ASSIGNMENT: Tally the lines of the data below that contain the string "VStr". Give the tally and nothing else.

─── INFORMATION SUPPLIED

(** The record of the example in the documentation of
    [getPropertyPaths]. *)
Definition documented_version (universe : string) (hasVirginity : bool)
  : value :=
  VObj [("universe", VStr universe); ("hasVirginity", VBool hasVirginity)].

Definition documented_record : list (string * value) :=
  [("property1", VStr "value1");
   ("property2", VArr [VNum (Int 1); VNum (Int 2); VNum (Int 3)]);
   ("property3",
    VObj [("property3_1", VStr "v3.1");
          ("property3_2",
           VObj [("property3_2_1",
                  VObj [("pickle", VStr "rick");
                        ("morty",
                         VObj [("versions",
                                VArr [documented_version "31c-12" true;
                                      documented_version "31c-13" true;
                                      documented_version "31c-14" true;
                                      documented_version "31d-10" true;
                                      documented_version "31d-43" true;
                                      documented_version "38q-27" false;
                                      documented_version "47z-02" true])])])]);
          ("property3_3", VNum (Int 101))]);
   ("property4", VObj [("property4_1", VStr "baz")])].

──────

RESPONSE TO THE EXERCISE: 5